A few decades ago, a team of researchers placed subwoofers in an underwater region of an island located in the Indian Ocean. The subwoofers generated a low frequency that could traverse oceans, and it was detected in Bermuda and California, offering more information about the temperature of the water.
The project was sidelined due to concerns related to the way in which the noise could affect marine life, but a team of researcher has borrowed the concept and developed a new method which harnesses the same principles to measure earthquake noises and determine the temperature of the water.
Tracking the noise
According to the mixed team of researchers, small earthquakes that take place regularly in the same area can play the role of subwoofers, generating stable singles that can be measured to learn more about the temperature of the water at impressive depths of more than 2000 meters.

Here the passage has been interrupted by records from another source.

(** * Mark and Sweep garbage collector: shallow embedding and verification

    The development follows [mark_and_sweep.py].  Python objects live in a
    shared store (the [heap]); a [ManagedObject] handle is the position of the
    object in that store, in creation order.  The collector's two sets hold
    handles, so that aliasing between [all_objects], [roots] and the reference
    lists is kept: a state change made through one handle is seen through
    every other. *)

From stdpp Require Import base decidable option list list_numbers gmap sets relations strings.
From stdpp Require Import pretty sorting.
From Stdlib Require Import Lia.

#[local] Set Warnings "-clear-no-such-hyp".

(** ** Data model *)

(** [class ObjectState(Enum)] *)
Inductive ObjectState := UNMARKED | MARKED | COLLECTED.

#[global] Instance ObjectState_eq_dec : EqDecision ObjectState.
Proof. solve_decision. Defined.

(** A handle on a [ManagedObject]: its address in the store. *)
Abbreviation loc := nat (only parsing).

(** The order in which a [for] loop visits a Python set is not specified: it
    is some enumeration of the members, each once. *)
Class IterationOrder := {
  iter : gset loc → list loc;
  iter_perm : ∀ X : gset loc, iter X ≡ₚ elements X
}.

Section Model.

(** The payload [data: Any] is never read by the collector. *)
Context {Any : Type} {order : IterationOrder}.

(** [class ManagedObject]: the instance attributes set by [__init__]. *)
Record ManagedObject := mkObject {
  id : nat;
  name : string;
  data : Any;
  references : list loc;
  state : ObjectState
}.

Definition set_state (st : ObjectState) (o : ManagedObject) : ManagedObject :=
  mkObject (id o) (name o) (data o) (references o) st.

Definition set_references (rs : list loc) (o : ManagedObject) : ManagedObject :=
  mkObject (id o) (name o) (data o) rs (state o).

(** The part of the Python process the collector works on: the class
    attribute [ManagedObject._id_counter] and the store of every
    [ManagedObject] created so far, oldest first. *)
Record World := mkWorld {
  _id_counter : nat;
  heap : list ManagedObject
}.

(** The [stats] dictionary built by [collect]. *)
Record Stats := mkStats {
  initial_objects : nat;
  marked_objects : nat;
  collected_objects : nat;
  final_objects : nat;
  stats_roots : nat
}.

(** [class MarkAndSweepGC]: the instance attributes set by [__init__]. *)
Record MarkAndSweepGC := mkGC {
  all_objects : gset loc;
  roots : gset loc;
  collected_count : nat;
  collection_history : list Stats
}.

(** The dictionary returned by [get_stats]. *)
Record AggregateStats := mkAggregate {
  total_objects : nat;
  root_objects : nat;
  total_collected : nat;
  collection_cycles : nat
}.

(** ** ManagedObject *)

(** [ManagedObject.__init__]: bump the class counter, take its new value as
    id, start with no reference and [UNMARKED]. *)
Definition ManagedObject_init (w : World) (nm : string) (d : Any) : World * loc :=
  let c := S (_id_counter w) in
  (mkWorld c (heap w ++ [mkObject c nm d [] UNMARKED]), length (heap w)).

(** [list.remove(x)]: drop the first occurrence. *)
Fixpoint list_remove (x : loc) (l : list loc) : list loc :=
  match l with
  | [] => []
  | y :: l' => if decide (x = y) then l' else y :: list_remove x l'
  end.

(** [ManagedObject.add_reference] *)
Definition add_reference (self : ManagedObject) (obj : loc) : ManagedObject :=
  if decide (obj ∉ references self)
  then set_references (references self ++ [obj]) self
  else self.

(** [ManagedObject.remove_reference] *)
Definition remove_reference (self : ManagedObject) (obj : loc) : ManagedObject :=
  if decide (obj ∈ references self)
  then set_references (list_remove obj (references self)) self
  else self.

(** The two methods as seen on the store: [self] is updated in place. *)
Definition heap_add_reference (h : list ManagedObject) (self obj : loc) : list ManagedObject :=
  alter (λ o, add_reference o obj) self h.

Definition heap_remove_reference (h : list ManagedObject) (self obj : loc) : list ManagedObject :=
  alter (λ o, remove_reference o obj) self h.

(** ** MarkAndSweepGC *)

(** [MarkAndSweepGC.__init__] *)
Definition GC_init : MarkAndSweepGC := mkGC ∅ ∅ 0 [].

(** [MarkAndSweepGC.allocate] *)
Definition allocate (w : World) (g : MarkAndSweepGC) (nm : string) (d : Any)
  : World * MarkAndSweepGC * loc :=
  let '(w', obj) := ManagedObject_init w nm d in
  (w',
   mkGC (all_objects g ∪ {[obj]}) (roots g) (collected_count g) (collection_history g),
   obj).

(** [MarkAndSweepGC.add_root] *)
Definition add_root (g : MarkAndSweepGC) (obj : loc) : MarkAndSweepGC :=
  mkGC (all_objects g) (roots g ∪ {[obj]}) (collected_count g) (collection_history g).

(** [MarkAndSweepGC.remove_root] *)
Definition remove_root (g : MarkAndSweepGC) (obj : loc) : MarkAndSweepGC :=
  if decide (obj ∈ roots g)
  then mkGC (all_objects g) (roots g ∖ {[obj]}) (collected_count g) (collection_history g)
  else g.

(** A [for x in xs: body] loop whose body may fail to return. *)
Fixpoint for_each {S A : Type} (body : S → A → option S) (s : S) (xs : list A) : option S :=
  match xs with
  | [] => Some s
  | x :: xs' =>
      match body s x with
      | Some s' => for_each body s' xs'
      | None => None
      end
  end.

(** [obj.state = st].  A handle always denotes an object ([handles_valid]
    below); on one that does not, the model leaves the store as it is. *)
Definition write_state (st : ObjectState) (h : list ManagedObject) (obj : loc) : list ManagedObject :=
  alter (set_state st) obj h.

(** [obj.state], for a handle that denotes an object. *)
Definition read_state (h : list ManagedObject) (obj : loc) : option ObjectState :=
  state <$> h !! obj.
(** The exception classes that can occur in this module.  The httpx
    errors carry the text [str(exc)] gives, which the module formats into
    its results; [InvalidURL] is an httpx error that is not a
    [RequestError]. *)
Inductive exn : Type :=
| HTTPStatusError (message : string) (response : http_response)
| RequestError (message : string)
| InvalidURL (message : string)
| JSONDecodeError
| UnicodeDecodeError
| ValueError
| TypeError
| KeyError (key : string)
| AttributeError
| OverflowError
| RecursionError.

(** The exception a failing [response.json()] raises. *)
Definition json_exception (f : parse_failure) : exn :=
  match f with
  | NotJSON => JSONDecodeError
  | BadEncoding => UnicodeDecodeError
  | BadNumber => ValueError
  | TooDeep => RecursionError
  end.

(** [isinstance(e, ValueError)]: [UnicodeDecodeError] and
    [json.JSONDecodeError] are subclasses of [ValueError]. *)
Definition is_ValueError (e : exn) : bool :=
  match e with
  | ValueError | UnicodeDecodeError | JSONDecodeError => true
  | _ => false
  end.

Definition is_TypeError (e : exn) : bool :=
  match e with
  | TypeError => true
  | _ => false
  end.

Inductive result (A : Type) : Type :=
| Return (a : A)
| Raise (e : exn).
Arguments Return {A} a.
Arguments Raise {A} e.

Definition bind {A B : Type} (r : result A) (k : A -> result B) : result B :=
  match r with
  | Return a => k a
  | Raise e => Raise e
  end.

Notation "'let*' x ':=' c1 'in' c2" := (bind c1 (fun x => c2))
  (at level 10, x name, c1 at level 100, c2 at level 200).

(** [try: body  except <classes>: handler]; exceptions outside the listed
    classes propagate. *)
Definition try_except {A : Type} (body : result A) (catches : exn -> bool)
  (handler : exn -> result A) : result A :=
  match body with
  | Return a => Return a
  | Raise e => if catches e then handler e else Raise e
  end.

(** ** Python built-ins used by the Response Decoder *)

(** [x.get(k)]: only a mapping has [get]; the missing-key default is
    [None]. *)
Definition py_get (x : json) (k : string) (dflt : json) : result json :=
  match x with
  | JDict d => Return (Dict.get k dflt d)
  | _ => Raise AttributeError
  end.
(** The document store refuses every write. *)
Definition store_down : env :=
  {| JSON_parse := decode_among known_events;
     findOne_fails := fun _ => None;
     findOneAndUpdate_fails :=
       fun _ => Some (Err "MongoNetworkError" "connection refused");
     sendEmail_fails := fun _ => None;
     toLocaleDateString := fun _ => "1/1/2025" |}.

End Samples.

(* ===================================================================== *)
(** * Facts *)
(* ===================================================================== *)

Import Samples.

Section Run.
Context {A B : Type}.

Lemma bind_Ok (m : M A) (k : A -> M B) s a s1 t1 :
  m s = (Ok a, s1, t1) ->
  bind m k s = (result_of (k a s1), store_of (k a s1),
                t1 ++ trace_of (k a s1)).
Proof.
  intros H. unfold bind. rewrite H.
  destruct (k a s1) as [[r s2] t2]. reflexivity.
Qed.

Lemma bind_Throw (m : M A) (k : A -> M B) s e s1 t1 :
  m s = (Throw e, s1, t1) -> bind m k s = (Throw e, s1, t1).
Proof. intros H. unfold bind. rewrite H. reflexivity. Qed.

Lemma try_catch_Ok (m : M A) (h : error -> M A) s a s1 t1 :
  m s = (Ok a, s1, t1) -> try_catch m h s = (Ok a, s1, t1).
Proof. intros H. unfold try_catch. rewrite H. reflexivity. Qed.

Lemma try_catch_Throw (m : M A) (h : error -> M A) s e s1 t1 :
  m s = (Throw e, s1, t1) ->
  try_catch m h s = (result_of (h e s1), store_of (h e s1),
                     t1 ++ trace_of (h e s1)).
Proof.
  intros H. unfold try_catch. rewrite H.
  destruct (h e s1) as [[r s2] t2]. reflexivity.
Qed.

Lemma run_eta (r : outcome A * store * list effect) :
  r = (result_of r, store_of r, trace_of r).
Proof. destruct r as [[o s] t]. reflexivity. Qed.
End Run.

Section Footprint.
Context {A B : Type}.
Variable p : effect -> bool.

Lemma returns_ret (a : A) : returns (ret a).
Proof. intros s. exists a. reflexivity. Qed.

Lemma returns_emit e : returns (emit e).
Proof. intros s. exists tt. reflexivity. Qed.

Lemma returns_bind (m : M A) (k : A -> M B) :
  returns m -> (forall a, returns (k a)) -> returns (bind m k).
Proof.
  intros Hm Hk s. destruct (Hm s) as [a Ha].
  destruct (m s) as [[r s1] t1] eqn:Hrun. unfold result_of in Ha.
  simpl in Ha. subst r.
  rewrite (bind_Ok m k s a s1 t1 Hrun). apply Hk.
Qed.
Lemma lacks_skip_space (ch : ascii) (s : cstr) :
  lacks ch s = true -> lacks ch (skip_space s) = true.
Proof.
  induction s as [|c s IH]; [reflexivity|]. intros H. cbn [skip_space].
  destruct (isspace c); [|exact H].
  rewrite lacks_cons in H. apply andb_true_iff in H. now apply IH.
Qed.

Lemma lacks_strip_tail (ch : ascii) (s : cstr) :
  lacks ch s = true -> lacks ch (strip_tail s) = true.
Proof.
  induction s as [|c s IH]; [reflexivity|]. rewrite lacks_cons. intros H.
  apply andb_true_iff in H. destruct H as [Hc Hs]. cbn [strip_tail].
  specialize (IH Hs). destruct (strip_tail s) as [|x r].
  - destruct (isspace c); [reflexivity|]. now rewrite lacks_cons, Hc.
  - now rewrite lacks_cons, Hc.
Qed.

Lemma lacks_trim (ch : ascii) (s : cstr) :
  lacks ch s = true -> lacks ch (snd (trim s)) = true.
Proof.
  intros H. unfold trim. pose proof (lacks_skip_space ch s H) as K.
  destruct (skip_space s) as [|c r]; [reflexivity|].
  rewrite lacks_cons in K. apply andb_true_iff in K. destruct K as [Kc Kr].
  cbn [snd]. rewrite lacks_cons, Kc. now apply lacks_strip_tail.
Qed.

Lemma lacks_c_str (ch : ascii) (s : list ascii) :
  lacks ch s = true -> lacks ch (c_str s) = true.
Proof.
  induction s as [|c s IH]; [reflexivity|]. rewrite lacks_cons. intros H.
  apply andb_true_iff in H. destruct H as [Hc Hs]. cbn [c_str].
  destruct (ascii_eqb c NUL); [reflexivity|].
  rewrite lacks_cons, Hc. now apply IH.
Qed.

Lemma c_str_app (a b : list ascii) :
  c_str (a ++ b) = if lacks NUL a then a ++ c_str b else c_str a.
Proof.
  induction a as [|c a IH]; [reflexivity|].
  cbn [app c_str]. rewrite lacks_cons.
  destruct (ascii_eqb c NUL); [reflexivity|].
  cbn [negb andb]. rewrite IH. now destruct (lacks NUL a).
Qed.

(** [fgets] stops at the first newline: there is none before the last
    character of what it returns. *)
Lemma fgets_chars_shape (n : nat) (fp : stream) :
  lacks LF (fst (fgets_chars n fp)) = true \/
  exists l, fst (fgets_chars n fp) = l ++ [LF] /\ lacks LF l = true.
Proof.
  revert fp. induction n as [|n IH]; intros fp; [now left|].
  destruct fp as [|c rest]; [now left|].
  cbn [fgets_chars]. destruct (ascii_eqb c LF) eqn:Hc.
  - right. exists []. apply Ascii.eqb_eq in Hc. now subst c.
  - specialize (IH rest). destruct (fgets_chars n rest) as [l r].
    cbn [fst] in *. destruct IH as [H|[l' [-> H]]].
    + left. now rewrite lacks_cons, Hc.
    + right. exists (c :: l'). split; [reflexivity|].
      now rewrite lacks_cons, Hc.
Qed.

Lemma line_lacks_LF (size : nat) (fp fp' : stream) (buf : list ascii) :
  fgets size fp = Some (buf, fp') ->
  lacks LF (snd (trim (c_str buf))) = true.
Proof.
  unfold fgets. destruct fp as [|c rest]; [discriminate|].
  intros H. injection H as H.
  destruct (fgets_chars_shape (size - 1) (c :: rest)) as [K|[l [K Hl]]];
    rewrite H in K; cbn [fst] in K.
  - now apply lacks_trim, lacks_c_str.
  - subst buf. rewrite c_str_app. destruct (lacks NUL l).
    + change (c_str [LF]) with [LF].
      rewrite trim_snd_app_space by reflexivity. now apply lacks_trim.
    + now apply lacks_trim, lacks_c_str.
Qed.
(* ===== verification/Prelude.v ===== *)
(** * k8s-vectordb-sync, verified

    k8s-vectordb-sync watches a Kubernetes cluster and keeps the index of an
    external service (cluster-whisperer) in step with it.  A watcher turns informer
    notifications into events; two pipelines, one for resource instances and one
    for custom resource definitions (the capabilities pipeline, optional), debounce
    and batch the events and POST them as JSON.  The development is a shallow
    embedding of the Go code in functions: fallible code returns a sum or option,
    code that may panic an [Outcome], and the goroutines that share a buffer are a
    transition system.

    ** Files and the code they model

    - [Prelude.v]: this header, notation, tactics, generic lemmas.
    - [GoRuntime.v]: panics, 64-bit integers, durations, channels, [select], timers,
      map iteration order.  [GoStrings.v]: [strings] and [strconv].  [GoTime.v]:
      the one [time.Format] layout in use.  [Json.v]: [encoding/json], byte for
      byte, with a reader.
    - [Config.v]: [internal/config/config.go].  [Filter.v]:
      [internal/filter/filter.go].  [Metadata.v]: [internal/metadata/extract.go].
    - [Watcher.v], [WatcherProofs.v]: [internal/controller/watcher.go] (discovery,
      informer handlers, emission, resync, stop).  [WatcherStart.v]: [Start] with its
      helper goroutine, the cancellation and other callers of [Stop] as a transition
      system.
    - [Buffer.v]: the interface of the debounce buffers: an abstract buffer with one
      operation per critical section, and the class [Buffer] of implementations
      that refine it.  [Debounce.v] ([debounce.go]) and [CrdDebounce.v]
      ([crd_debounce.go]) are the two implementations: every field of the Go
      struct, one definition per method, and the refinement instance.  The two
      files use the names of the methods; where both are imported, those of the
      capabilities buffer are qualified.
    - [Interleaving.v]: the goroutines of a buffer ([Run], one per fired timer, the
      consumer, the clock) as a transition system over [Buffer]: a step is one
      critical section.  [Invariants.v]: its invariants.  [Sequential.v]: [Run] with
      the timer functions and the sender's receives run between its iterations, and
      the proof that such a run is a run of the transition system.
    - [BufferTheorems.v], [Quiescence.v], [DebounceWindow.v], [DebounceSpec.v]: the
      theorems on the two buffers.
    - [RestClient.v]: [internal/client/rest.go].  [Wire.v]: the JSON of the payloads
      (the struct tags) and the instances of the client's payload interface.
      [ApiServer.v]: [internal/api/server.go] (routing, handler, life of the server).
      [Pipeline.v]: [cmd/main.go]: what [main] starts, the sender loop, and a
      pipeline as the composition of a buffer's transition system with the sender
      that ranges over its live channel ([Pipe], [pipe_label]).
    - [ClusterSync.v]: the composition of all of it: a cluster as a map of objects,
      what its informers report, and the receiver's index as a copy of it.

    ** What the theorems show

    - Copy of the cluster ([ClusterSync.v]): from the informers' notifications (with
      resyncs at any time), through the handlers, the buffer's goroutines and the
      sender, to the bodies the server accepted: if no drop was logged, nothing was
      lost or is still pending, queued or held, no event was accepted and no batch
      taken while a payload was held (orderly runs), no updated object had an empty
      label or annotation value, the strings are UTF-8 and every send succeeded, the
      index equals the cluster, instance by instance, up to nil label maps (a setoid
      on instances); the capabilities index equals the set of names of the
      definitions.  A resync with room in the channels repairs every stale entry of
      an existing object and no lost deletion.
    - End to end ([Pipeline.v]): the two pipelines from the start of the debouncer and
      the sender, through every orderly interleaving of their goroutines, to the
      bodies the server accepted; once [Run] has returned the sender ends in a
      bounded number of its steps.  Delivery is at least once: a request whose
      response the client missed may have been taken, so a body may arrive twice;
      applying a payload is idempotent, so the index is the same.  Also what [main]
      starts, with which endpoints and channels, and when and how it exits.
    - Buffers: [Run] panics exactly when the flush interval is not positive, and its
      sequential runs preserve the index as long as nothing is dropped; under every
      interleaving no goroutine sends on or closes a closed channel, every payload
      is accounted for exactly once, batches hold the last state of their keys, no
      pending change is forgotten, the buffer stays well-formed, a loss is logged
      while [Run] runs, and the goroutines come to rest: their own steps decrease a
      measure and stop only where nothing is left to do; a shutdown with room in the
      channel, no payload held and none lost before delivers everything.  The index
      theorem holds for orderly interleavings.  Three reachable states show what the
      code does not guarantee: an old upsert may overtake a delete, a batch may be
      lost at shutdown, and a late timer may end the window of another entry; the
      last one cannot happen in the capabilities buffer, for which the window is
      proved.
    - Watcher: discovery finds exactly the resource types the filter accepts, the
      handlers emit or log every relevant change, change detection is
      characterised (with the label changes it misses), a resync lists and emits
      everything, and the periodic resync of the informers emits nothing.  [Start]
      never closes the stop channel twice, puts handlers on exactly the discovered
      resources, and returns after the cancellation even if no cache ever syncs.
    - API: only a POST of the documented path (in any percent-escaped spelling)
      reaches the handler, whose answer is always a success; every other request
      gets the status the library gives it; the server returns without waiting for running handlers.
    - Client: the retry loop (who is retried, how often, with which requests), the
      bounds of the backoff in exact [float64] arithmetic, and how often the server
      takes a body: once per success and once per request taken unseen.
    - Configuration, filter, metadata: parsing with its overflow, case folding, the
      uniqueness of IDs, the annotations kept, the wire round trip.

    ** Assumptions and bounds

    Code outside the repository is a parameter: the accessors of unstructured
    objects (class [Unstructured]), Unicode case folding of non-ASCII strings (class
    [GoUnicode]), [ParseGroupVersion], the lists the API server returns, the
    answers of the HTTP server, seen by the client or not, and the random numbers
    ([World]), the failures of
    the libraries [main] calls ([Libraries]).  What the program relies on in the
    informers is the relation [informs]: a notification passes the informer's own
    copy as the old object, an update keeps the creation time (so an object that
    was deleted and created anew while the watch was interrupted, which an
    informer reports as an update, is outside the relation), and equal resource
    versions mean equal metadata.  [select] and map iteration take their choice as
    an argument, so theorems hold for every scheduling.  Integers that the code
    stores in 64 bits wrap around; the window theorem assumes fewer than 2^64 adds,
    the backoff bounds a maximal delay below 2^53 ns.  The reader of [Json.v] uses
    the length of the text as fuel, which is enough for every text the encoder
    writes; the loops of the client and the buffers are structural, and the
    transition systems have measures ([work], [start_work], [sender_work]) instead of
    fuel.  The
    multiplexer is that of Go 1.26, for requests the server could parse.  A request
    that the server takes although the client sees an error is taken before the
    next request is sent: a server that takes it later, after a newer payload, is
    outside the model.

    ** Not modelled

    Log output except the lines that report a drop; the informer cache, the
    controller manager, the parsing of the command line, the logger; the sockets
    below the HTTP server; the mock server and the helpers of the tests.  Go's
    memory model below the mutexes: a critical section is atomic. *)

From Stdlib Require Export ZArith Lia.
From stdpp Require Export base tactics option list gmap strings fin_maps sorting.

(** ** Notation scope *)

Declare Scope sync_scope.
Delimit Scope sync_scope with sync.

(** Go's [m[k]] on a [map[string]string]: the zero value when [k] is absent. *)
Notation "m .[ k ]" := (default ""%string (m !! k))
  (at level 5, k at level 200, format "m .[ k ]") : sync_scope.

(** ** Hint databases *)

Create HintDb sync discriminated.
#[export] Hint Constructors rtc : sync.
#[export] Hint Extern 1 (_ ⊆ _) =>
  first [apply delete_subseteq | apply map_empty_subseteq | apply map_filter_subseteq] : sync.

(** ** Tactics *)

(** Case analysis on a lookup in an updated map. *)
Ltac lookup_cases :=
  repeat match goal with
  | |- context [<[?i:=_]> _ !! ?j] =>
      destruct (decide (i = j)) as [<-|];
      [rewrite ?lookup_insert_eq|rewrite ?lookup_insert_ne by done]
  | |- context [delete ?i _ !! ?j] =>
      destruct (decide (i = j)) as [<-|];
      [rewrite ?lookup_delete_eq|rewrite ?lookup_delete_ne by done]
  | H : context [<[?i:=_]> _ !! ?j] |- _ =>
      destruct (decide (i = j)) as [<-|];
      [rewrite ?lookup_insert_eq in H|rewrite ?lookup_insert_ne in H by done]
  | H : context [delete ?i _ !! ?j] |- _ =>
      destruct (decide (i = j)) as [<-|];
      [rewrite ?lookup_delete_eq in H|rewrite ?lookup_delete_ne in H by done]
  end; simplify_eq.

(** ** Reachability *)

Section reachability.
Context {S : Type} (step : S → S → Prop).

(** Rule induction in the form the invariants use: an inductive property that
    holds at the start holds at every reachable state. *)
Lemma rtc_invariant (P : S → Prop) s s' :
  P s → (∀ a b, P a → step a b → P b) → rtc step s s' → P s'.
Proof. intros Hs Hstep Hr. induction Hr; eauto. Qed.
End reachability.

If the new method is validated, it could pave the way for the development of a new system used to measure ocean temperatures across the world. Such a system would provide essential information about the climate in the past and present, while also inferring what may happen in the future.
Oceans absorb more than 90% of the heat, which is kept in by global warming. An alteration of the way in which oceans trap or retain the heat could lead to large-scale disasters. While some efforts have been made to measure temperatures at great depths, the sheer amount of water poses a difficult challenge.
New information collected with the help of the method has revealed that the temperature of the Indian Ocean has risen by 0.044 degrees Celsius in a decade while also suggesting that the current system, which is used for measurements, is unable to detect heat in some areas.
A paper was published in a scientific journal.